Subject_2 SEQUESTRATION.
Subject_3 Sequestration of Rents awarded upon the application of the Trustees of the proprietor of the estate, deceased, though opposed by the Heir, who had brought a reduction of the trust-deed.
Date: The Earl of Hyndford, and Others,
v.
David Dickson of Kilbucko
5 December 1769 Click here to view a pdf copy of this documet : PDF Copy
[Faculty Collection, V. p. 14; Dictionary, 14, 347.]
Monboddo. An heir cannot enter into possession of a subject conveyed by his predecessor to a disponee. In such circumstances the apparent heir is considered as a stranger. This is so much the case, that, when there is a deathbed disposition to a stranger, the apparent heir may not serve, and therefore is allowed to reduce without service.
Justice-Clerk. It is strange if, in consequence of the maxim, hæres est eadem persona cum defuncto, an heir should be allowed to counteract the most solemn deed of the defunct. The maxim is totally misapplied.
Pitfour. If the disposition is not liable to any objection, I do not see why the trustees should have any occasion to apply for a sequestration. David Dickson may say, I will not allow you to load the trust-right, and consequently me and mine, with the expense of a factor;—levy the rents yourselves, as the trust-right authorises you. In the case of Forglen, a deed, excluding the heir, and liable to exceptions, was found not to bar the possession of the heir: the same thing occurred in the Annandale case. I would allow David Dickson to continue in possession, upon finding caution.
Coalston. It was formerly doubted who entitled to possession,—the disponee or the apparent heir? Decisions formerly were not uniform. Later practice prefers the disponee where there is no objection ex facie.
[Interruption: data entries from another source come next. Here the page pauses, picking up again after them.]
(** * TextArea: settings persistence and theme application

    A shallow embedding of [src/TextArea.py] (class [TextAreaApp]): the
    attributes of the application object, the Qt widgets it drives, and the
    [QSettings] store it reads at start-up and rewrites on every save.

    Python exceptions are results ([Raise]); the call stack that bounds the
    recursion of [apply_theme] is an explicit depth. *)

From Stdlib Require Import ZArith String Ascii List Bool Lia.
From Stdlib Require Import Decimal DecimalString DecimalZ.
From stdpp Require Import base option gmap strings.

Local Open Scope Z_scope.
Local Open Scope string_scope.

(** ** Python results *)

Inductive PyExc :=
| ValueError | TypeError | AttributeError | OverflowError | RecursionError.

Inductive result (A : Type) :=
| Ok (a : A)
| Raise (e : PyExc).
Arguments Ok {A} a.
Arguments Raise {A} e.

Global Instance result_ret : MRet result := fun A a => Ok a.

Global Instance result_bind : MBind result := fun A B k r =>
  match r with
  | Ok a => k a
  | Raise e => Raise e
  end.

(** [self.attr] for an attribute that may not exist. *)
Definition attr {A} (o : option A) : result A :=
  match o with
  | Some a => Ok a
  | None => Raise AttributeError
  end.

(** ** Values held by attributes and by the store *)

Record Rect := { rx : Z; ry : Z; rw : Z; rh : Z }.

(** A [QByteArray].  The blobs of [saveGeometry] and [saveState] are opaque
    to the program; they are kept by what they restore.  [RawBytes] is any
    other content. *)
Inductive QByteArray :=
| GeometryBlob (r : Rect)
| StateBlob (layout : N)
| RawBytes (b : list Byte.byte).

Inductive Value :=
| VNone
| VBool (b : bool)
| VInt (z : Z)
| VStr (s : string)
| VBytes (q : QByteArray).

(** [v == lit] for a string literal [lit]. *)
Definition py_eq_str (v : Value) (lit : string) : bool :=
  match v with
  | VStr s => String.eqb s lit
  | _ => false
  end.

(** Truth value of [if v:]. *)
Definition truthy (v : Value) : bool :=
  match v with
  | VNone => false
  | VBool b => b
  | VInt z => negb (Z.eqb z 0)
  | VStr s => negb (String.eqb s "")
  | VBytes (RawBytes b) => negb (Nat.eqb (List.length b) 0)
  | VBytes _ => true
  end.

(** ** [int(...)] and [str(int)] *)

Definition is_space (c : ascii) : bool :=
  let n := nat_of_ascii c in
  (Nat.eqb n 32 || (Nat.leb 9 n && Nat.leb n 13))%bool.

Fixpoint skip_space (s : string) : string :=
  match s with
  | String c r => if is_space c then skip_space r else s
  | EmptyString => s
  end.

Fixpoint all_space (s : string) : bool :=
  match s with
  | String c r => (is_space c && all_space r)%bool
  | EmptyString => true
  end.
I would sequestrate the heritable estate, and inquire farther into the state of the rights to the moveables.
Kaimes. John Dickson was infeft in some lands, not in others. The property of the lands, in which John Dickson was not infeft, was not conveyed to the trustees; consequently as to them the apparent heir must possess: But, as the trustees have a personal right, he must find caution.
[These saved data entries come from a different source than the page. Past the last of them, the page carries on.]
Lemma save_load_roundtrip_witness :
  exists (out : list Z) (bf' : bloom_filter),
    hibp_bf_save_stream 8 Sha1.digest (list Z) list_putc example_filter [] = Done (inr (tt, out)) /\
    hibp_bf_load_stream 8 Sha1.digest true out = Done (inr (bf', [])) /\
    n_hash_functions bf' = n_hash_functions example_filter /\
    log2_bits bf' = log2_bits example_filter /\
    hash_table bf' = hash_table example_filter /\
    bit_vector bf' = bit_vector example_filter /\
    (forall s, hibp_bf_query Sha1.digest bf' s = hibp_bf_query Sha1.digest example_filter s).
Proof.
  apply (save_load_roundtrip 8 Sha1.digest example_filter).
  - exact sha1_digest_length.
  - lia.
  - exact example_filter_ok.
Defined.

(** C3. For a filter built by the library with parameters [(k, b)], saving it
    writes, in order, the magic bytes [B1 00 13 37], [k] as 8 little-endian
    bytes, [b] as one byte, the SHA-1 of [H ++ V], then the [k * b] bytes of
    [H] and the [ceil(2^b / 8)] bytes of [V], one [putc] per byte; it returns
    [HIBP_E_IO] as soon as one [putc] fails and [HIBP_OK] otherwise. *)
Theorem save_layout (sz : Z) (sha1 : list Z -> list Z) (bf : bloom_filter) :
  1 <= sz <= 8 ->
  filter_ok sz bf ->
  (forall (W : Type) (putc : W -> Z -> option W) (w : W),
     hibp_bf_save_stream sz sha1 W putc bf w =
     match put_all putc (serialized_layout sha1 bf) w with
     | Some w' => Done (inr (tt, w'))
     | None => Done (inl HIBP_E_IO)
     end) /\
  hibp_bf_save_stream sz sha1 (list Z) list_putc bf [] =
    Done (inr (tt, serialized_layout sha1 bf)) /\
  Z.of_nat (length (hash_table bf)) = n_hash_functions bf * log2_bits bf /\
  Z.of_nat (length (bit_vector bf)) = vector_bytes (log2_bits bf).
Proof.
  intros Hsz Hok.
  destruct (filter_ok_layout sz bf ltac:(lia) Hok) as (_ & _ & _ & Hl).
  pose proof (hash_table_length bf Hl) as Hh.
  destruct Hl as (Hn & Hb & Hlen).
  split; [|split; [|split]].
  - intros W putc w. exact (save_stream_put_all sz sha1 Hsz W putc bf w Hok).
  - rewrite (save_stream_put_all sz sha1 Hsz (list Z) list_putc bf [] Hok), put_all_list.
    reflexivity.
  - exact Hh.
  - unfold bit_vector, bvector_offset in *. rewrite length_drop.
    pose proof (vector_bytes_pos (log2_bits bf) Hb). nia.
Qed.

Lemma save_layout_witness :
  (forall (W : Type) (putc : W -> Z -> option W) (w : W),
     hibp_bf_save_stream 8 Sha1.digest W putc example_filter w =
     match put_all putc (serialized_layout Sha1.digest example_filter) w with
     | Some w' => Done (inr (tt, w'))
     | None => Done (inl HIBP_E_IO)
     end) /\
  hibp_bf_save_stream 8 Sha1.digest (list Z) list_putc example_filter [] =
    Done (inr (tt, serialized_layout Sha1.digest example_filter)) /\
  Z.of_nat (length (hash_table example_filter)) =
    n_hash_functions example_filter * log2_bits example_filter /\
  Z.of_nat (length (bit_vector example_filter)) = vector_bytes (log2_bits example_filter).
Proof.
  apply (save_layout 8 Sha1.digest example_filter).
  - lia.
  - exact example_filter_ok.
Defined.

(** ** Invariant (I3) *)

Lemma blocks_indices_ok (ps : list (list Z)) (m : nat) :
  Forall (fun p => p ≡ₚ identity_permutation) ps ->
  Forall (fun q => 0 <= q < SHA1_BITS) (take m (concat ps)).
Proof.
  intros Hps. apply Forall_take. apply List.Forall_forall. intros q Hq.
  apply in_concat in Hq as (p & Hp & Hqp).
  rewrite List.Forall_forall in Hps. specialize (Hps p Hp).
  apply (Permutation_in _ Hps) in Hqp.
  unfold identity_permutation in Hqp. apply in_map_iff in Hqp as (i & <- & Hi).
  apply in_seq in Hi. unfold SHA1_BITS, SHA1_BYTES in *. lia.
Qed.

Lemma new_prng_indices_ok (prng_state : Type) (prng : prng_state -> Z -> Z * prng_state)
    (sz : Z) (calloc_ok : bool) (ctx ctx' : prng_state) (n b : Z) (bf : bloom_filter) :
  (forall c u, 1 <= u <= SHA1_BITS -> 0 <= fst (prng c u) < u) ->
  1 <= sz ->
  hibp_bf_new_prng prng_state prng sz calloc_ok ctx n b = Done (inr (bf, ctx')) ->
  hash_indices_ok bf.
Proof.
  intros Hprng Hsz Hnew.
  destruct (new_prng_blocks prng_state prng Hprng sz calloc_ok ctx ctx' n b bf Hsz Hnew)
    as (_ & _ & ps & Hps & _ & Hht).
  unfold hash_indices_ok. rewrite Hht. apply blocks_indices_ok. exact Hps.
Qed.

(** [default_prng] meets the PRNG contract for the bounds the construction
    uses, whatever [my_rand] returns. *)
Lemma default_prng_range (sz : Z) (rand_state : Type)
    (draw_below : rand_state -> Z -> Z * rand_state) (c : rand_state) (u : Z) :
  1 <= sz -> 1 <= u <= SHA1_BITS ->
  0 <= fst (default_prng sz rand_state draw_below c u) < u.
Proof.
  intros Hsz Hu. unfold default_prng.
  assert (HM : SHA1_BITS < SIZE_MAX sz).
  { unfold SIZE_MAX, size_t_bits, SHA1_BITS, SHA1_BYTES.
    assert (2 ^ 8 <= 2 ^ (8 * sz)) by (apply Z.pow_le_mono_r; lia). lia. }
  replace (u =? SIZE_MAX sz) with false by (symmetry; apply Z.eqb_neq; lia).
  destruct (draw_below c _) as [number c']. simpl. apply Z.mod_pos_bound. lia.
Qed.

(** ** Parameter validation and size arithmetic *)

Lemma compute_buffer_size_zero_log2 (sz n : Z) :
  1 <= sz -> 1 <= n <= N_HASH_FUNCTIONS_MAX sz ->
  compute_buffer_size sz n 0 = Done (inr 1).
Proof.
  intros Hsz Hn. unfold compute_buffer_size, size_t_shl, size_t_wrap, LOG2_BITS_MAX.
  assert (HW : 8 <= size_t_bits sz) by (unfold size_t_bits; lia).
  assert (HP : 2 ^ 8 <= 2 ^ size_t_bits sz) by (apply Z.pow_le_mono_r; lia).
  assert (HM : SIZE_MAX sz = 2 ^ size_t_bits sz - 1) by reflexivity.
  assert (HN : N_HASH_FUNCTIONS_MAX sz <= SIZE_MAX sz) by (unfold N_HASH_FUNCTIONS_MAX; lia).
  assert (HD : 0 <= SIZE_MAX sz / n) by (apply Z.div_pos; lia).
  replace (n =? 0) with false by (symmetry; apply Z.eqb_neq; lia).
  replace ((0 >? Z.min (size_t_bits sz) SHA1_BITS) || (n >? N_HASH_FUNCTIONS_MAX sz))
    with false by (symmetry; apply orb_false_iff; split; rewrite Z.gtb_ltb; apply Z.ltb_ge;
                   unfold SHA1_BITS, SHA1_BYTES; lia).
  replace (0 >? SIZE_MAX sz / n) with false by (symmetry; rewrite Z.gtb_ltb; apply Z.ltb_ge; lia).
  replace ((0 <=? 0) && (0 <? size_t_bits sz)) with true
    by (symmetry; apply andb_true_iff; split; [apply Z.leb_le | apply Z.ltb_lt]; lia).
  rewrite Z.shiftl_0_r, Z.mul_0_l, (Z.mod_small 1) by lia.
  change (1 / 8 + (if 1 mod 8 =? 0 then 0 else 1)) with 1.
  rewrite Z.mod_0_l, (Z.mod_small 1) by lia.
  replace (0 >? SIZE_MAX sz - 1) with false by (symmetry; rewrite Z.gtb_ltb; apply Z.ltb_ge; lia).
  rewrite Z.add_0_l, Z.mod_small by lia. reflexivity.
Qed.

(** C4. Construction rejects [k = 0] with [HIBP_E_INVAL] and [b] or [k] above
    its bound with [HIBP_E_2BIG], but accepts [b = 0]: for every valid [k],
    [compute_buffer_size] gives a 1-byte buffer and [hibp_bf_new_prng] (hence
    [hibp_bf_new]) returns [HIBP_OK] with a filter with [log2_bits = 0]. *)
Theorem new_params_validation (prng_state : Type) (prng : prng_state -> Z -> Z * prng_state)
    (sz : Z) (calloc_ok : bool) (ctx : prng_state) :
  1 <= sz ->
  (forall b, hibp_bf_new_prng prng_state prng sz calloc_ok ctx 0 b = Done (inl HIBP_E_INVAL)) /\
  (forall n b, 1 <= n -> LOG2_BITS_MAX sz < b \/ N_HASH_FUNCTIONS_MAX sz < n ->
     hibp_bf_new_prng prng_state prng sz calloc_ok ctx n b = Done (inl HIBP_E_2BIG)) /\
  (forall n, 1 <= n <= N_HASH_FUNCTIONS_MAX sz ->
     compute_buffer_size sz n 0 = Done (inr 1) /\
     (calloc_ok = true ->
      exists bf ctx', hibp_bf_new_prng prng_state prng sz calloc_ok ctx n 0 = Done (inr (bf, ctx'))
                      /\ log2_bits bf = 0)).
Proof.
  intros Hsz. split; [|split].
  - intros b. reflexivity.
  - intros n b Hn Hbig. unfold hibp_bf_new_prng, compute_buffer_size.
    replace (n =? 0) with false by (symmetry; apply Z.eqb_neq; lia).
    replace ((b >? LOG2_BITS_MAX sz) || (n >? N_HASH_FUNCTIONS_MAX sz)) with true
      by (symmetry; apply orb_true_iff;
          destruct Hbig; [left|right]; rewrite Z.gtb_ltb; apply Z.ltb_lt; lia).
    reflexivity.
  - intros n Hn. pose proof (compute_buffer_size_zero_log2 sz n Hsz Hn) as Hc.
    split; [exact Hc|]. intros ->.
    unfold hibp_bf_new_prng. rewrite Hc. cbn [negb].
    destruct (generate_loop _ _ _ _ _ _ _ _) as [buf' c].
    exists {| n_hash_functions := n; log2_bits := 0; buffer := buf' |}, c.
    split; reflexivity.
Qed.

Lemma new_params_validation_witness :
  hibp_bf_new_prng Z lcg 8 true 7 0 5 = Done (inl HIBP_E_INVAL) /\
  hibp_bf_new_prng Z lcg 8 true 7 1 65 = Done (inl HIBP_E_2BIG) /\
  compute_buffer_size 8 1 0 = Done (inr 1).
Proof.
  assert (H8 : 1 <= 8) by lia.
  destruct (new_params_validation Z lcg 8 true 7 H8) as (HA & HB & HC).
  split; [exact (HA 5)|]. split.
  - apply HB; [lia|]. left. vm_compute. reflexivity.
  - apply (HC 1). split; [lia|]. apply (bool_decide_unpack _). vm_compute. exact I.
Defined.

(** C6. On a host whose [size_t] has at most 160 bits, [b] equal to the width
    of [size_t] passes the [LOG2_BITS_MAX] check, and [(size_t)1 << b] is then
    a shift by the full width, undefined in C: construction does not return
    [HIBP_E_2BIG]. Every size [compute_buffer_size] does return is the exact
    [k * b + ceil(2^b / 8)], within [SIZE_MAX]. *)
Theorem shift_by_width_undefined (prng_state : Type) (prng : prng_state -> Z -> Z * prng_state)
    (sz : Z) (calloc_ok : bool) (ctx : prng_state) :
  1 <= sz <= 20 ->
  (forall n, 1 <= n <= N_HASH_FUNCTIONS_MAX sz -> size_t_bits sz * n <= SIZE_MAX sz ->
     compute_buffer_size sz n (size_t_bits sz) = Stuck /\
     hibp_bf_new_prng prng_state prng sz calloc_ok ctx n (size_t_bits sz) = Stuck) /\
  (forall n b size, compute_buffer_size sz n b = Done (inr size) ->
     size = n * b + vector_bytes b /\ size <= SIZE_MAX sz).
Proof.
  intros Hsz. split.
  - intros n Hn Hfit.
    assert (Hc : compute_buffer_size sz n (size_t_bits sz) = Stuck).
    { unfold compute_buffer_size, size_t_shl, LOG2_BITS_MAX.
      assert (HW : size_t_bits sz <= SHA1_BITS)
        by (unfold size_t_bits, SHA1_BITS, SHA1_BYTES; lia).
      replace (n =? 0) with false by (symmetry; apply Z.eqb_neq; lia).
      replace ((size_t_bits sz >? Z.min (size_t_bits sz) SHA1_BITS) ||
               (n >? N_HASH_FUNCTIONS_MAX sz)) with false
        by (symmetry; apply orb_false_iff; split; rewrite Z.gtb_ltb; apply Z.ltb_ge; lia).
      replace (size_t_bits sz >? SIZE_MAX sz / n) with false
        by (symmetry; rewrite Z.gtb_ltb; apply Z.ltb_ge, Z.div_le_lower_bound; lia).
      rewrite Z.ltb_irrefl, andb_false_r. reflexivity. }
    split; [exact Hc|]. unfold hibp_bf_new_prng. rewrite Hc. reflexivity.
  - intros n b size Hc.
    destruct (compute_buffer_size_ok sz n b size ltac:(lia) Hc) as (_ & _ & _ & Hs & Hm).
    split; assumption.
Qed.

Lemma shift_by_width_undefined_witness :
  compute_buffer_size 8 1 64 = Stuck /\
  hibp_bf_new_prng Z lcg 8 true 7 1 64 = Stuck.
Proof.
  assert (H8 : 1 <= 8 <= 20) by lia.
  destruct (shift_by_width_undefined Z lcg 8 true 7 H8) as (HA & _).
  apply (HA 1).
  - split; [lia|]. apply (bool_decide_unpack _). vm_compute. exact I.
  - apply (bool_decide_unpack _). vm_compute. exact I.
Defined.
Auchinleck. John Dickson had a title of property, either personal or feudal, to the whole subjects disponed: the disponees are preferable to the heir. As to what is said, that the trustees have no occasion for sequestration, in that I would allow the parties to judge for themselves. If, from appointing a factor, any unnecessary expense should arise, the objection against it will be entire when the trustees come to institute a count and reckoning.
Kennet. In modern practice a disponee is preferred to the apparent heir. David Dickson cannot object that the trustees are willing to quit possession: this is rather advantageous to him than hurtful, for it will leave the rents in medio, to which he claims right. As to sequestrating the moveable estate, it appears that the trustees expede a partial confirmation: this gives right to the whole. David Dickson's confirmation is not good, not being ad omissa, and being expede pendente processu.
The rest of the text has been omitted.